Michael Hanby: I just think that none of our USP comes from the way that the PHP is written, we’re not going to sell more stuff because logging in to our back end is different to the way everyone else logs in, there’s just no point in reinventing all of that sort of stuff. We can focus on the little bits that really make the difference and everything else there is not so – it’s still really important but it’s like a hygiene factor. That’s cool, that’s already there, why reinvent it? There’s no point and that’s what Drupal offers.

jam: So terrific commodity functionality, flexibility. I think from a business perspective as well, risk mitigation.

Michael Hanby: Totally. We do have applications for other use cases that we’ve not written on Drupal and you can only get onto them if you’re on the IP whitelist because we can’t write the sort of security that you just get out the box with Drupal. It’s things like that, it’s having that framework there which means that you can just focus on the bit that’s important to you. That’s the thing, you don’t have to do all the other stuff because it’s already done.

jam: Fantastic. Last question for the day, Michael.
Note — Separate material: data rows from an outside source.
(** The same job run: the given 0 is replaced by the simulated
    0.25 * 40 + 20 = 30, and the level after is 30 + 0.5 * 30 + 20 = 65;
    a job carrying the reading 30 keeps it. *)
Example start_irrigation_zero_reading :
  let w := world ∅ (draws [1 # 4; 1 # 2]) six_am in
  events (queues (fst (start_irrigation node (irrigation_job 0) w))) =
    [ event "irrigation_completed"
        {[ "farmId" := VStr "farm-001"; "zone" := VStr "zone-b";
           "beforeLevel" := VNum (Fin 30); "afterLevel" := VNum (Fin 65);
           "duration" := VStr "30 minutes" ]} ] /\
  events (queues (fst (start_irrigation node (irrigation_job 30) w))) =
    [ event "irrigation_completed"
        {[ "farmId" := VStr "farm-001"; "zone" := VStr "zone-b";
           "beforeLevel" := VNum (Fin 30); "afterLevel" := VNum (Fin (115 # 2));
           "duration" := VStr "30 minutes" ]} ].
Proof. cbv zeta. split; vm_compute; reflexivity. Qed.


(** [process_failure_adds_no_job] at a [check-equipment-status] job whose
    second item is a number with health 10: [item.replace] throws, and
    nothing has been queued. *)
Lemma process_failure_adds_no_job_witness :
  let w := world ∅ (draws [1 # 2; dbl (1 # 10)]) six_am in
  snd (process node maintenanceQueue maintenance_job_with_number w)
  = Throw (TypeError "item.replace is not a function") /\
  queues (fst (process node maintenanceQueue maintenance_job_with_number w)) = queues w.
Proof.
  cbv zeta. split; [vm_compute; reflexivity |].
  apply (process_failure_adds_no_job node maintenanceQueue maintenance_job_with_number
           (world ∅ (draws [1 # 2; dbl (1 # 10)]) six_am)
           (TypeError "item.replace is not a function")).
  vm_compute. reflexivity.
Defined.
(** * Blank-line padding between jest statements (src/rules/padding.ts)

    A shallow embedding of the padding rule of eslint-plugin-jest-formatting:
    the statement classifier, the scope tracker, the rule-table lookup, the
    "always" padding tester with its fixer, and the listeners the rule
    registers with the host's tree walker. *)

From Stdlib Require Import List String Ascii ZArith Bool Lia Permutation.
Import ListNotations.
Local Open Scope string_scope.
Local Open Scope list_scope.
Set Warnings "-register-all".

(** ** Errors

    A JavaScript [TypeError] (reading a property of [null] or [undefined])
    is the only failure the rule can raise; a computation that may raise it
    returns [option], with [None] for the error. *)

Notation "x <- e ;; k" :=
  (match e with Some x => k | None => None end)
    (at level 61, e at next level, right associativity).

(** ** ESTree nodes and ESLint tokens *)

(** A [Position]; the rule and its helpers read only the line. *)
Record Position := mkPosition { line : Z }.

Record SourceLocation := mkLoc { loc_start : Position; loc_end : Position }.

(** An [AST.Token] or a comment; comments have type ["Line"] or ["Block"]. *)
Record Token := mkToken {
  tok_type : string;
  value : string;
  tok_range : Z * Z;
  tok_loc : SourceLocation
}.

(** What every ESTree node carries. [parent] is the [type] of the node the
    host links as [node.parent]; only the program root has none. *)
Record NodeBase := mkBase {
  range : Z * Z;
  loc : SourceLocation;
  parent : option string
}.

(** A node of the tree. A labeled statement is the one node kind whose
    [body] the rule reads, and ESTree gives every labeled statement a body;
    every other node is its [type] string, which is never
    ["LabeledStatement"], and the child nodes the walker visits, in
    document order. *)
Inductive Node : Type :=
| LabeledStatement (base : NodeBase) (body : Node)
| OtherNode (ty : string) (base : NodeBase) (children : list Node).

Definition type (n : Node) : string :=
  match n with
  | LabeledStatement _ _ => "LabeledStatement"
  | OtherNode ty _ _ => ty
  end.

Definition base (n : Node) : NodeBase :=
  match n with
  | LabeledStatement b _ => b
  | OtherNode _ b _ => b
  end.

Definition children (n : Node) : list Node :=
  match n with
  | LabeledStatement _ body => [body]
  | OtherNode _ _ cs => cs
  end.

(** Induction over a tree, with the hypothesis for all the children. *)
Fixpoint Node_forall_ind (P : Node -> Prop)
  (HL : forall b body, P body -> P (LabeledStatement b body))
  (HO : forall ty b cs, Forall P cs -> P (OtherNode ty b cs))
  (n : Node) {struct n} : P n :=
  match n with
  | LabeledStatement b body => HL b body (Node_forall_ind P HL HO body)
  | OtherNode ty b cs =>
      HO ty b cs
        ((fix all (l : list Node) : Forall P l :=
            match l with
            | [] => Forall_nil P
            | x :: r => Forall_cons x (Node_forall_ind P HL HO x) (all r)
            end) cs)
  end.

(** [areTokensOnSameLine] and the token queries take a node or a token. *)
Inductive NodeOrToken : Type :=
| ofNode (n : Node)
| ofToken (t : Token).

Definition rangeOf (x : NodeOrToken) : Z * Z :=
  match x with
  | ofNode n => range (base n)
  | ofToken t => tok_range t
  end.
(** The shape shared by every [catch] block of the auth controller:
    log, then answer with a fixed status and body. *)
Definition caught (prefix : string) (r : response) (e : exn)
  : world -> response * world :=
  fun w => (r, write_console (log_error prefix e) w).

(** ** Strings *)

(** A string of the model stands for a JavaScript string whose code
    units are all below 256, one character per code unit. *)

(** The lower-case form of a code unit below 256: the letters A to Z and
    the capital letters of U+00C0 to U+00DE (all but the sign U+00D7)
    move up by 32. *)
Definition lower_latin1 (c : ascii) : ascii :=
  let n := nat_of_ascii c in
  if (Nat.leb 65 n && Nat.leb n 90)%bool
     || (Nat.leb 192 n && Nat.leb n 222 && negb (Nat.eqb n 215))%bool
  then ascii_of_nat (n + 32) else c.

(** [String.prototype.toLowerCase] on such a string. *)
Fixpoint fold_latin1 (s : string) : string :=
  match s with
  | EmptyString => EmptyString
  | String c s' => String (lower_latin1 c) (fold_latin1 s')
  end.

(** [s.includes(p)] *)
Fixpoint includes (p s : string) : bool :=
  String.prefix p s ||
  match s with
  | EmptyString => false
  | String _ s' => includes p s'
  end.

(** White space and line terminators of ECMAScript among the code
    units below 256: tab, line feed, vertical tab, form feed, carriage
    return, space and no-break space. *)
Definition is_space (c : ascii) : bool :=
  match nat_of_ascii c with
  | 9%nat | 10%nat | 11%nat | 12%nat | 13%nat | 32%nat | 160%nat => true
  | _ => false
  end.

Fixpoint trim_left (s : string) : string :=
  match s with
  | EmptyString => EmptyString
  | String c s' => if is_space c then trim_left s' else s
  end.

Fixpoint trim_right (s : string) : string :=
  match s with
  | EmptyString => EmptyString
  | String c s' =>
      match trim_right s' with
      | EmptyString => if is_space c then EmptyString else String c EmptyString
      | t => String c t
      end
  end.

(** [String.prototype.trim] on such a string. *)
Definition latin1_trim (s : string) : string := trim_right (trim_left s).

(** The string operations of the JavaScript runtime that the handlers
    and the schema setters call: [String.prototype.trim],
    [String.prototype.toLowerCase] and the [length] of a string.  What
    they do to text with code units from 256 on depends on the Unicode
    tables of the runtime, so the code is read with the three of them
    given. *)
Record strings_js := mkStringsJs {
  trim : string -> string;
  toLowerCase : string -> string;
  js_length : string -> nat
}.

(** The three operations on strings whose code units are below 256. *)
Definition latin1_strings : strings_js :=
  mkStringsJs latin1_trim fold_latin1 String.length.

(** A request field is a string or missing; JavaScript's [!x] holds for
    [undefined] and for the empty string.  [present] keeps the truthy
    ones. *)
Definition present (f : option string) : option string :=
  match f with
  | Some EmptyString => None
  | other => other
  end.

Definition falsy (f : option string) : bool :=
  match present f with
  | Some _ => false
  | None => true
  end.

(** ** The [User] model *)

(** The argument of [User.create]. *)
Record newUser := mkNewUser {
  nu_name : string;
  nu_email : string;
  nu_password : option string;
  nu_googleId : option string;
  nu_authProvider : provider
}.

(** Modelled from the spec: the key under which an email is matched.
    [models/User.js] is not part of the sources at hand; the spec has
    emails "case-insensitive for lookup purposes", taken here as the
    lower-case form of the string. *)
Definition email_key (e : string) : string := fold_latin1 e.

Definition same_email (e : string) (u : user) : bool :=
  String.eqb (email_key (u_email u)) (email_key e).

(** The n-th store call of a request: rejected when the driver says so,
    otherwise [op] runs against the collection. *)
Definition db_call {A} (E : env) (n : nat) (op : M A) : M A :=
  fun w =>
    match db_fault E n with
    | Some e => (Throw e, w)
    | None => op w
    end.

(** Modelled from the spec: [User.findByEmail], the Credential Store's
    lookup-by-email ([models/User.js] is missing).  It returns the first
    stored identity whose email matches. *)
Definition findByEmail (E : env) (n : nat) (e : string) : M (option user) :=
  db_call E n (fun w => (Ok (find (same_email e) (users w)), w)).

(** Modelled from the spec: [User.findById], lookup-by-id. *)
Definition findById (E : env) (n : nat) (id : nat) : M (option user) :=
  db_call E n (fun w => (Ok (find (fun u => Nat.eqb (u_id u) id) (users w)), w)).

(** Modelled from the spec: [User.create] ([models/User.js] is missing).
    The name is "required, non-empty", the email "required, unique across
    all identities", with "uniqueness enforced at write time"; the id is
    "assigned at creation" and [createdAt] is the creation timestamp. *)
Definition User_create (E : env) (n : nat) (d : newUser) : M user :=
  if String.eqb (nu_name d) "" then
    throw (mkExn "ValidationError" "User validation failed: name: Path `name` is required.")
  else if String.eqb (nu_email d) "" then
    throw (mkExn "ValidationError" "User validation failed: email: Path `email` is required.")
  else
    db_call E n (fun w =>
      if existsb (same_email (nu_email d)) (users w) then
        (Throw (mkExn "MongoServerError" "E11000 duplicate key error"), w)
      else
        let u := mkUser (next_id w) (nu_name d) (nu_email d) (nu_password d)
                        (nu_googleId d) (nu_authProvider d) (now_ms E) in
        (Ok u, mkWorld (users w ++ [u]) (requests w) (S (next_id w)) (console w))).

(** Modelled from the spec: [user.save()], update-in-place of the
    document with the same id. *)
Definition save_doc (u : user) (l : list user) : list user :=
  map (fun d => if Nat.eqb (u_id d) (u_id u) then u else d) l.

Definition User_save (E : env) (n : nat) (u : user) : M unit :=
  db_call E n (fun w =>
    (Ok tt, mkWorld (save_doc u (users w)) (requests w) (next_id w) (console w))).

(** ** jsonwebtoken *)

(** The value of a run of decimal digits and what follows it. *)
Fixpoint read_digits (acc : Z) (count : nat) (s : string) : Z * nat * string :=
  match s with
  | String c rest =>
      let n := nat_of_ascii c in
      if (Nat.leb 48 n && Nat.leb n 57)%bool
      then read_digits (10 * acc + Z.of_nat (n - 48)) (S count) rest
      else (acc, count, s)
  | EmptyString => (acc, count, s)
  end.

Fixpoint skip_blanks (s : string) : string :=
  match s with
  | String " " rest => skip_blanks rest
  | _ => s
  end.
(** Extra: unlike the library's decoder, [main.rs] never panics on a
    decoded program: from any chip of its sixteen registers, executing
    the decoding of any list of 16-bit opcodes runs to completion, whatever
    the random bytes ([Unknown] is a no-op and every decoded register index
    is a nibble). *)
Theorem main_rs_decoded_programs_complete (draw : nat -> Z) (ops : list Z)
    (c : MainRsChip.Chip) :
  length (MainRsChip.values (MainRsChip.register c)) = 16%nat ->
  Forall (fun op => 0 <= op < 65536) ops ->
  exists c', MainRsChip.run draw 0 c (map MainRs.parse ops) = Some c'.
Proof.
  intros Hlen Hops.
  assert (Hwf : Forall MainRsChip.ins_wf (map MainRs.parse ops)).
  { apply Forall_map. eapply Forall_impl; [| exact Hops].
    intros op Hop. apply MainRsChip.parse_wf, Hop. }
  destruct (MainRsChip.run_some draw _ Hwf 0 c Hlen) as [c' [Hrun _]].
  exists c'. exact Hrun.
Qed.

Lemma main_rs_decoded_programs_complete_witness :
  exists c', MainRsChip.run (fun _ => 0) 0 MainRsChip.chip_new
               (map MainRs.parse [0x6A3C; 0x7005; 0x8AB4; 0xFFFF; 0x0000]) = Some c'.
Proof.
  apply main_rs_decoded_programs_complete; [reflexivity |].
  repeat (apply Forall_cons; [lia |]). apply Forall_nil.
Defined.

(** Extra: [main] runs to completion for any random bytes and ends with
    [V0 = 150], [V1 = 241], [V2 = 57], [V3 = 49], [VF = 0] and
    [V5 = r AND 10 <= 10], where [r] is the byte drawn by the last [Rnd];
    every other register is 0. *)
Theorem main_result (draw : nat -> Z) :
  (forall n, 0 <= draw n < 256) ->
  exists c, MainRsChip.main draw = Some c /\
    MainRsChip.values (MainRsChip.register c) =
      [150; 241; 57; 49; 0; Z.land (draw 11%nat) 10] ++ repeat 0 9 ++ [0] /\
    0 <= Z.land (draw 11%nat) 10 <= 10.
Proof.
  intros Hdraw. eexists. split; [reflexivity |]. split; [reflexivity |].
  specialize (Hdraw 11%nat). split.
  - apply Z.land_nonneg. lia.
  - apply land_le_r; lia.
Qed.

Lemma main_result_witness :
  exists c, MainRsChip.main (fun _ => 0xAB) = Some c /\
    MainRsChip.values (MainRsChip.register c) =
      [150; 241; 57; 49; 0; 10] ++ repeat 0 9 ++ [0] /\
    0 <= 10 <= 10.
Proof. apply (main_result (fun _ => 0xAB)). intros _. lia. Defined.
(** [create_model(preserve_total_values, preserve_peak_values)] followed by
    the construction of the instance from [d]; the build action
    [apply_options] is the last component. *)
Definition create_model (preserve_total_values preserve_peak_values : bool)
    (d : Data) : result Model :=
  m ← construct preserve_total_values preserve_peak_values d;
  mret (_apply_options m).

(** The part of the data the plain model declares. *)
Definition plain_data (d : Data) : k_medoids_milp.Data :=
  {| k_medoids_milp.data_n_days := data_n_days d;
     k_medoids_milp.data_n_clusters := data_n_clusters d;
     k_medoids_milp.data_n_extreme_days := data_n_extreme_days d;
     k_medoids_milp.data_distance := data_distance d |}.

(** The components of a constrained instance that the plain model
    declares too, as a plain instance. *)
Definition plain_model (m : Model) : k_medoids_milp.Model :=
  {| k_medoids_milp.n_days := n_days m;
     k_medoids_milp.n_clusters := n_clusters m;
     k_medoids_milp.n_extreme_days := n_extreme_days m;
     k_medoids_milp.distance := distance m;
     k_medoids_milp.z := z m;
     k_medoids_milp.y := y m;
     k_medoids_milp.total_representative_days :=
       total_representative_days m;
     k_medoids_milp.each_non_extreme_day_is_represented :=
       each_non_extreme_day_is_represented m;
     k_medoids_milp.total_represented_days := total_represented_days m;
     k_medoids_milp.represented_by_representative :=
       represented_by_representative m;
     k_medoids_milp.minimize_total_distance := minimize_total_distance m |}.

(** The part of a solution the plain model has variables for. *)
Definition plain_solution (s : Solution) : k_medoids_milp.Solution :=
  {| k_medoids_milp.val_z := val_z s;
     k_medoids_milp.val_y := val_y s |}.

End k_medoids_constrained.

Module P := k_medoids_milp.
Module K := k_medoids_constrained.

(** ** The specification's own wording of the derived quantities *)

Module Spec.
Lemma toSegment_nullish (item : JSValue) (index : Z) :
  nullish item = true -> exists msg, toSegment item index = inl (TypeError msg).
Proof.
  intro Hitem. destruct item; try discriminate; eexists; reflexivity.
Qed.

Lemma map_from_throwing_readable (elements : list JSValue) (start : Z) :
  (forall element, In element elements -> nullish element = false) ->
  map_from_throwing toSegment start elements = inr (map_from segmentOf start elements).
Proof.
  revert start. induction elements as [| x xs IH]; intros start Hall; cbn [map_from_throwing map_from].
  - reflexivity.
  - rewrite (toSegment_readable x start) by (apply Hall; left; reflexivity).
    rewrite IH by (intros element Hin; apply Hall; right; exact Hin).
    reflexivity.
Qed.

Lemma map_from_throwing_returns (elements : list JSValue) (start : Z)
    (result : list SegmentObject) :
  map_from_throwing toSegment start elements = inr result ->
  (forall element, In element elements -> nullish element = false) /\
  result = map_from segmentOf start elements.
Proof.
  revert start result. induction elements as [| x xs IH]; intros start result Hmap;
    cbn [map_from_throwing map_from] in *.
  - injection Hmap as <-. split; [intros element [] | reflexivity].
  - destruct (nullish x) eqn:Hx.
    + destruct (toSegment_nullish x start Hx) as (msg & Hthrow).
      rewrite Hthrow in Hmap. discriminate.
    + rewrite (toSegment_readable x start Hx) in Hmap.
      destruct (map_from_throwing toSegment (start + 1) xs) as [e | ys] eqn:Hrest;
        [discriminate |].
      injection Hmap as <-.
      destruct (IH (start + 1) ys Hrest) as (Hall & ->).
      split; [| reflexivity].
      intros element [<- | Hin]; [exact Hx | apply Hall, Hin].
Qed.
(** The handler of [POST /api/scrape/:source].  [now] is the time read at
    the start; [scraped] is what loading the source's scraper and awaiting
    its [scrape()] gives. *)
Definition scrape_handler (now sourceName : string)
    (scraped : result (list Project)) (st : State) : State * Response :=
  let st :=
    updateSourceStatus sourceName
      {[ "status" := VStr "scraping"; "lastScrape" := VStr now ]} st in
  match scraped with
  | Ok newProjects =>
      let existingProjects := getProjects st in
      let mergedProjects := merge existingProjects newProjects in
      let st := saveProjects mergedProjects st in
      let st :=
        updateSourceStatus sourceName
          {[ "status" := VStr "active";
             "projectCount" := VNum (length newProjects) ]} st in
      (st, Json200 true (length newProjects) (length mergedProjects)
             sourceName)
  | Throw error =>
      let st :=
        updateSourceStatus sourceName {[ "status" := VStr "error" ]} st in
      (st, Json500 (message error))
  end.

(** The string a tier is stored as. *)
Definition tier_text (t : Tier) : string :=
  match t with
  | tier1 => "tier1"
  | tier2 => "tier2"
  | tier3 => "tier3"
  | tier4 => "tier4"
  end.

(** [projects.filter(p => p.tier === tier)], the answer of
    [GET /api/projects/tier/:tier]. *)
Definition projects_by_tier (tier_param : string) (st : State)
    : list Project :=
  List.filter (fun p => String.eqb (tier_text (tier p)) tier_param)
    (getProjects st).

(** [projects.filter(p => p.vfxNeeds === level).length] *)
Definition count_needs (level : string) (projects : list Project) : nat :=
  length (List.filter (fun p => String.eqb (needs_text (vfxNeeds p)) level)
            projects).

Record TierCounts := {
  n_tier1 : nat;
  n_tier2 : nat;
  n_tier3 : nat;
  n_tier4 : nat
}.

Record NeedsCounts := {
  n_extreme : nat;
  n_high : nat;
  n_medium : nat;
  n_low : nat
}.

Record Stats := {
  s_totalProjects : nat;
  s_byTier : TierCounts;
  s_byVFXNeeds : NeedsCounts;
  s_sources : gmap string (gmap string value);
  s_lastUpdated : string
}.

(** The answer of [GET /api/stats], read at time [now]. *)
Definition get_stats (now : string) (st : State) : Stats :=
  let projects := getProjects st in
  {| s_totalProjects := length projects;
     s_byTier :=
       {| n_tier1 := length (projects_by_tier "tier1" st);
          n_tier2 := length (projects_by_tier "tier2" st);
          n_tier3 := length (projects_by_tier "tier3" st);
          n_tier4 := length (projects_by_tier "tier4" st) |};
     s_byVFXNeeds :=
       {| n_extreme := count_needs "Extreme" projects;
          n_high := count_needs "High" projects;
          n_medium := count_needs "Medium" projects;
          n_low := count_needs "Low" projects |};
     s_sources := sourcesCache st;
     s_lastUpdated := now |}.

End Server.

Import Server.


(* ===================================================================== *)
(** * Vocabulary of the statements *)
(* ===================================================================== *)

(** The titles of a catalog. *)
Definition titles (C : list Project) : list (option string) := map title C.

(** The new projects the loop pushes: those whose title is not found in
    the existing catalog. *)
Definition appended (C P : list Project) : list Project :=
  List.filter (fun p => negb (exists_in C p)) P.

(** A source's status record as the code reads it, the fields of
    [{ ...sourcesCache[sourceName] }]: empty when the source has none. *)
Definition status_of (sourceName : string) (st : State) : gmap string value :=
  spread (read_source sourceName st).

(** The listing [item] with its budget replaced by [b]. *)
Definition with_budget (b : option string) (item : Listing) : Listing := {|
  l_title := l_title item;
  l_description := l_description item;
  l_budget := b;
  l_location := l_location item;
  l_stage := l_stage item;
  l_company := l_company item;
  l_postedDate := l_postedDate item
|}.

(** The level and the rationale of the project built from a listing, or
    what building it throws. *)
Definition needs_of (r : result Project) : result (VfxNeeds * string) :=
  p ← r; mret (vfxNeeds p, vfxNeedsSource p).

(** [t] is a binary64 value: a multiple of the spacing of its binade. *)
Definition representable (t : Q) : Prop :=
  let ulp := (two ^ (Z.max (ilog2 t) (-1022) - 52))%Q in
  (inject_Z (Qfloor (t / ulp)) == t / ulp)%Q.

Fixpoint all_chars (f : ascii -> bool) (s : string) : bool :=
  match s with
  | String c r => f c && all_chars f r
  | EmptyString => true
  end.

Fixpoint any_char (f : ascii -> bool) (s : string) : bool :=
  match s with
  | String c r => f c || any_char f r
  | EmptyString => false
  end.

Definition is_digit_or_comma (c : ascii) : bool :=
  is_digit c || Ascii.eqb c ",".

(** An amount as the budget pattern writes it: digits, with commas
    anywhere between them, and at least one digit. *)
Definition is_amount (a : string) : bool :=
  all_chars is_digit_or_comma a && any_char is_digit a.

Definition keep_digits (a : string) : string :=
  remove_chars (fun c => negb (is_digit c)) a.

(** The number an amount spells, its commas skipped. *)
Definition amount_value (a : string) : Z := digits_value 0 (keep_digits a).

Inductive Suffix := K | M.

Definition suffix_text (sfx : Suffix) : string :=
  match sfx with K => "K" | M => "M" end.

(** What one unit of the amount is worth, in thousands. *)
Definition factor (sfx : Suffix) : Z :=
  match sfx with K => 1 | M => 1000 end.
(** The call number [i] is the last one of a stream with [numTries] tries:
    it returns, it throws [BotErrorNoRetry], or it throws a transient error
    when a message has been yielded by this call or by an earlier one and
    the error is not an aborted connection, or when it is the last try. *)
Definition last_call (numTries : nat) (attempt : nat -> Gen unit) (i : nat) : bool :=
  match snd (attempt i) with
  | Ok _ => true
  | Throw e =>
      isBotErrorNoRetry e
      || (transient e
          && ((gotResponse_at attempt i && negb (connection_aborted e))
              || Nat.eqb (S i) numTries))
  end.

(** The same in the words of the claim, which looks at the messages of the
    call that throws only. *)
Definition claimed_last_call (numTries : nat) (attempt : nat -> Gen unit) (i : nat) : bool :=
  match snd (attempt i) with
  | Ok _ => true
  | Throw e =>
      isBotErrorNoRetry e
      || (transient e
          && ((has_yield (fst (attempt i)) && negb (connection_aborted e))
              || Nat.eqb (S i) numTries))
  end.

(** The error of a connection that the transport has aborted. *)
Definition aborted : Thrown := mkThrown true "AxiosError" "timeout exceeded" true (Some "ECONNABORTED").

(** A run of calls: the first one yields a message and then fails with an
    aborted connection, the second one fails with another error of the
    transport before any message, and the later ones would return. *)
Definition mixed_run (i : nat) : Gen unit :=
  match i with
  | 0%nat => ([Yielded (Response.mk "a" None false false None None None)], Throw aborted)
  | 1%nat => ([], Throw (mkThrown true "AxiosError" "socket hang up" true (Some "ECONNRESET")))
  | _ => ([], Ok tt)
  end.

(** An event as the decoder returns it, with the given name and data. *)
Definition sse_event (name : string) (data : option string) : SSE :=
  ServerSentEvent.mk data (Some name) (Some EmptyString) None.

(** The JSON text [{"text":"..."}] of a text without a character to
    escape. *)
Definition text_json (text : string) : string :=
  "{" +:+ quoted "text" +:+ ":" +:+ quoted text +:+ "}".

(** The [MetaResponse] of a valid [meta] event. *)
Definition meta_response (linkify suggestedReplies : bool) (contentType : string)
  : Response.t :=
  Response.mk EmptyString None false false (Some linkify) (Some suggestedReplies)
    (Some contentType).

(** *** The tool calls that a stream of deltas should give *)

(** A delta whose [function] has a string as [arguments]. *)
Definition has_arguments (d : ToolCall.t) : bool :=
  match ToolCall.function d with
  | Some f => match ToolCall.arguments f with ArgString _ => true | _ => false end
  | None => false
  end.

Definition arguments_text (d : ToolCall.t) : string :=
  match ToolCall.function d with
  | Some f => match ToolCall.arguments f with ArgString s => s | _ => EmptyString end
  | None => EmptyString
  end.

(** The deltas of a stream that carry the index [i], in arrival order. *)
Definition with_index (i : Z) (deltas : list ToolCall.t) : list ToolCall.t :=
  filter (fun d => ToolCall.index d = i) deltas.
(** The first loop changes values only. *)
Lemma substitute_property_kept properties i :
  Forall2 (fun g g' => Generic.name g' = Generic.name g
                        /\ Generic.typestr g' = Generic.typestr g
                        /\ Generic.commentstr g' = Generic.commentstr g)
          properties (substitute_property properties i).
Proof.
  assert (Hrefl : forall l : list Generic.t,
            Forall2 (fun g g' => Generic.name g' = Generic.name g
                                 /\ Generic.typestr g' = Generic.typestr g
                                 /\ Generic.commentstr g' = Generic.commentstr g) l l).
  { intros l. apply Forall_Forall2_diag, Forall_forall. intros; repeat split. }
  unfold substitute_property. destruct (properties !! i) as [prop|] eqn:E; [|apply Hrefl].
  destruct (Re.has_non_arith (Generic.value prop)); [|apply Hrefl].
  rewrite <- (list_insert_id properties i prop E) at 1.
  apply Forall2_insert; [apply Hrefl|]. repeat split.
Qed.

Lemma substitute_properties_kept indices : forall properties,
  Forall2 (fun g g' => Generic.name g' = Generic.name g
                        /\ Generic.typestr g' = Generic.typestr g
                        /\ Generic.commentstr g' = Generic.commentstr g)
          properties (fold_left substitute_property indices properties).
Proof.
  induction indices as [|i indices IH]; intros properties.
  - apply Forall_Forall2_diag, Forall_forall. intros; repeat split.
  - cbn [fold_left].
    eapply Forall2_chain; [|apply substitute_property_kept|apply IH].
    cbn beta. intros x y z (H1 & H2 & H3) (H4 & H5 & H6). repeat split; congruence.
Qed.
Give us a shameless plug for Indigo Herbs.

Michael Hanby: Indigo Herbs is a manufacturer of natural health products. We make beautiful things that will make your life better. Come and check out www.indigo-herbs.co.uk and discover the natural lifestyle that we offer.

jam: For those of us who speak – I’m not even sure why but I would have said "www.indigo minus herbs.co.uk" but I’m not sure why that is.

Michael Hanby: Well, there is the hyphen/underscore ambiguity.

jam: Right. Okay. Anyway, great people making...

Michael Hanby: Maybe it’s a European thing.

jam: It could be. Great people making great products and also doing really, really interesting things with Drupal. If you have any questions about all the cool Drupal stuff that we’ve touched on in this podcast, I’m absolutely certain that they will be very happy to talk with you. If you want to meet a cool user group, come down the Somerset in the U.K. as well. It’s a good, good bunch of people.

Michael Hanby: Drupal Somerset. Third Thursday of the month in here, in this very room.

jam: Oh, now I know where to come, actually.

Michael Hanby: You know where to come.

jam: The last meet-up I went to was in a pub. Hey, thanks so much for taking the time to chat with me today. Alright.

Michael Hanby: You’re welcome. Thanks for having us. Thank you very much. It’s great. It’s really exciting and it’s a pleasure, an absolute pleasure.